睁开眼,珀西·韦斯莱那张大脸就那么突然印在眼前。

“啊——”

我被吓一大跳,猛地往后退一步,没想到猜到地上的布袋被拌了一下,直直往下倒。

糟糕——

我的耳罩!

成年曼德拉草的叫声可以致命,我慌乱地想要扶好滑落的耳罩,我可不想以全身沾满泥土臭烘烘的这么难看的方式死去啊!!

一只手拉住了我,我砸进一个全是骨头,硌得慌的胸膛,是韦斯莱,他还帮我按住了耳罩。

站稳后,韦斯莱的嘴巴一张一合,透过镜片,那双蓝色眼眸似乎在询问我什么,担忧?

他眼睛还挺好看的。

我带着劫后余生的庆幸,因为耳罩,我能感受到如雷的心跳声将自己包围了,我一定是被吓惨了。哈,他是该担心,要不是他,我才不会摔倒呢!我狠狠瞪了他一眼,甩开他扶着自己的手,跑到辛西娅旁边。

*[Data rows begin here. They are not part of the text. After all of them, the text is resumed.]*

(* ===== verification/DeadWorker.v ===== *)
(** * A worker that has ended

    A worker process can end at any time, by a signal or by itself.  The master does not
    notice: nothing calls [worker_monitor], and [worker_route_client] goes on dealing
    connections to every entry of the table.  Here the processes of System.v run with workers
    that end: an ended worker takes no more steps, and a message to it cannot be sent, since
    nobody has the other end of the connection. *)

From S2P Require Import Prelude CString Machine SdsModel Http Worker Socket Client WorkerProc Reaction System.
From S2P Require Import Exhaustion.
Local Open Scope Z_scope.

(** The processes, and the workers that have ended. *)
Record mortals `{SL : SdsLib, LA : LoggerAPI} : Type := Mortals {
  b_sys : system;
  b_dead : gset nat;
}.
#[global] Arguments Mortals {_ _} _ _.

Section dead.
Context `{SL : SdsLib, LA : LoggerAPI}.
Context (stack : bytes) (fuel : nat) (iFd : Z).
Implicit Types (s : system) (dead : gset nat) (w : mortals).

(** The call sends a message to a worker that has ended. *)
Definition dead_letter dead (c : ext_call) s : bool :=
  match c with
  | X_sendmsg fd _ =>
      match s_fds s !! fd with
      | Some (Link j) => bool_decide (j ∈ dead)
      | _ => false
      end
  | _ => false
  end.

(** Such a call fails; the others are as ever. *)
Definition mortal_call dead (c : ext_call) (r : ext_ret) s : option system :=
  if dead_letter dead c s && negb (x_ret r =? -1) then None else master_call c r s.

Fixpoint mortal_calls dead (evs : list event) s : option system :=
  match evs with
  | [] => Some s
  | (c, r) :: evs' => s' ← mortal_call dead c r s; mortal_calls dead evs' s'
  end.

Inductive mortal_step : mortals → mortals → Prop :=
  | ms_ends s dead i : mortal_step (Mortals s dead) (Mortals s ({[i]} ∪ dead))
  | ms_event s dead i E e s' :
      i ∉ dead → @kernel_ok E → perform stack fuel iFd (A_event i E e) s = Some (Ok s') →
      mortal_step (Mortals s dead) (Mortals s' dead)
  | ms_accept s dead E s' :
      @kernel_ok E → perform stack fuel iFd (A_accept E) s = Some (Ok s') →
      is_Some (mortal_calls dead (calls_between (s_machine s) (s_machine s')) s) →
      mortal_step (Mortals s dead) (Mortals s' dead).

(** Without the ends they are runs of the processes. *)
Lemma mortal_step_sys w w' : mortal_step w w' → rtc (sys_step stack fuel iFd) (b_sys w) (b_sys w').
Proof.
  destruct 1 as [s dead i|s dead i E e s' _ Hwb Hs|s dead E s' Hwb Hs _]; cbn; [done|..]; apply rtc_once.
  - by exists (A_event i E e).
  - by exists (A_accept E).
Qed.

Lemma mortal_steps_sys w w' :
  rtc mortal_step w w' → rtc (sys_step stack fuel iFd) (b_sys w) (b_sys w').
Proof. induction 1 as [|w1 w2 w3 H1 _ IH]; [done|]. etrans; [by apply mortal_step_sys|done]. Qed.

Lemma mortal_calls_dead dead j evs : ∀ s s', j ∈ dead → mortal_calls dead evs s = Some s' →
  master_calls evs s = Some s' ∧ s_procs s' !! j = s_procs s !! j.
Proof.
  induction evs as [|[c r] evs IH]; intros s s' Hj Hs; [by injection Hs as <-|]. cbn in Hs |- *.
  apply bind_Some in Hs as (s1 & Hs1 & Hs). destruct (IH _ _ Hj Hs) as [Hm Hp].
  unfold mortal_call in Hs1. destruct (dead_letter dead c s && _) eqn:Hd; [done|]. rewrite Hs1. cbn.
  split; [done|]. rewrite Hp. destruct c;
    try (cbn in Hs1; repeat case_match; by simplify_eq).
  cbn in Hs1, Hd. destruct (x_ret r =? -1); [by injection Hs1 as <-|].
  destruct (s_fds s !! fd) as [[|i|]|]; try done. destruct (kernel_takes control) as [[|fd' [|]]|]; try done.
  destruct (s_fds s !! fd') as [[n| |]|]; try done. injection Hs1 as <-. cbn. rewrite list_lookup_alter_ne; [done|]. intros ->. by rewrite bool_decide_true in Hd.
Qed.

(** What is dead stays as it is. *)
Lemma mortal_step_dead w w' j :
  mortal_step w w' → j ∈ b_dead w → j ∈ b_dead w' ∧ s_procs (b_sys w') !! j = s_procs (b_sys w) !! j.
Proof.
  destruct 1 as [s dead i|s dead i E e s' Hi Hwb Hs|s dead E s' Hwb Hs [s1 Hs1]]; cbn; intros Hj.
  - split; [set_solver|done].
  - split; [done|]. cbn in Hs. destruct (s_procs s !! i) as [p|]; [|done]. cbn in Hs.
    destruct (negb (p_running p)); [done|]. destruct (dispatch _ _ _ _ _ _) as [[cs| | |] m]; try done. cbn in Hs.
    destruct (worker_calls _ _); [|done]. injection Hs as <-. cbn.
    rewrite list_lookup_insert_ne; [done|]. by intros ->.
  - split; [done|]. apply accept_runs in Hs as (s2 & Hs2 & _ & _ & ->).
    destruct (mortal_calls_dead _ _ _ _ _ Hj Hs1) as [Hm Hp]. rewrite Hm in Hs2. by injection Hs2 as <-.
Qed.

Lemma mortal_steps_dead w w' j :
  rtc mortal_step w w' → j ∈ b_dead w → s_procs (b_sys w') !! j = s_procs (b_sys w) !! j.
Proof.
  induction 1 as [|w1 w2 w3 H1 _ IH]; [done|]. intros Hj.
  destruct (mortal_step_dead _ _ _ H1 Hj) as [Hj2 <-]. by apply IH.
Qed.

End dead.

Section starving.
Context `{SL : SdsLib, SS : !SdsSpec SL, LA : LoggerAPI}.
Context (stack : bytes) (fuel : nat) (iFd : Z).

(** Nothing has happened on a connection that has not been accepted, and whatever happens
    on a connection happens in its worker. *)
Lemma wires_elsewhere ws s l n i p :
  related ws s l → s_procs s !! i = Some p → (s_accepted s ≤ n)%nat ∨ (n mod length ws)%nat ≠ i →
  wires n (history (p_end p)) = [].
Proof.
  intros Hrel Hp Hn. rewrite (tk_wire _ _ _ (rl_procs _ _ _ Hrel _ _ Hp)). unfold mine. case_decide as Hi; [|done].
  destruct Hn as [Hn|]; [|done]. rewrite lookup_ge_None_2; [done|]. by rewrite <-(rl_count _ _ _ Hrel).
Qed.

(** C7: A worker that has ended (by a signal, an accident in a callback, or by itself) is
    never noticed.  From then on, in every run of callbacks that return, with answers of the
    kernel within [kernel_ok], and with other workers ending or not: every connection of its
    number on which nothing had happened (those on their way to it, those it held, and all
    that are dealt to it later, for ever) is neither read, answered nor shut by any process,
    while the master keeps it open, so that its client waits for ever.  The rest of the system
    still refines the abstract machine.  (A message to the ended worker fails; no signal ends
    the master.) *)
Theorem dead_worker_starves ws s0 w w' j p n :
  at_start ws s0 → rtc (mortal_step stack fuel iFd) (Mortals s0 ∅) w →
  rtc (mortal_step stack fuel iFd) w w' → j ∈ b_dead w → s_procs (b_sys w) !! j = Some p →
  (n mod length ws)%nat = j → (n < s_accepted (b_sys w'))%nat →
  wires n (history (p_end p)) = [] ∨ (s_accepted (b_sys w) ≤ n)%nat →
  (∀ i q, s_procs (b_sys w') !! i = Some q → wires n (history (p_end q)) = []) ∧
  (∃ fd, s_fds (b_sys w') !! fd = Some (Conn n)) ∧
  ∃ l, rtc (deal_step (length ws)) [] l ∧ related ws (b_sys w') l.
Proof.
  intros H0 Hw Hw' Hj Hp Hn Hacc Hnew.
  pose proof (mortal_steps_sys _ _ _ _ _ Hw) as Hs. pose proof (mortal_steps_sys _ _ _ _ _ Hw') as Hs'. cbn in Hs.
  destruct (reachable_related stack fuel iFd ws s0 (b_sys w) H0 Hs) as (l & _ & Hrel).
  destruct (reachable_related stack fuel iFd ws s0 (b_sys w') H0) as (l' & Hl' & Hrel');
    [by etrans|].
  split_and!; [|by apply (rl_open _ _ _ Hrel'); rewrite <-(rl_count _ _ _ Hrel')|by exists l'].
  intros i q Hq. destruct (decide (i = j)) as [->|Hi]; [|eapply wires_elsewhere; [done..|right; congruence]].
  rewrite (mortal_steps_dead _ _ _ _ _ _ Hw' Hj), Hp in Hq. injection Hq as <-.
  destruct Hnew as [|Hnew]; [done|]. eapply wires_elsewhere; [exact Hrel|done|by left].
Qed.

End starving.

好半天我的心跳都没能恢复正常,周围似乎还有韦斯莱身上若隐若现的洗衣剂的味道。

我在妈妈书房里看过一本麻瓜的杂书,上面说人在受到刺激时,大脑会下意识储存那个场景,不断回想。

这一定就是书上说的情况了。

我气愤地取下龙皮手套,都怪韦斯莱!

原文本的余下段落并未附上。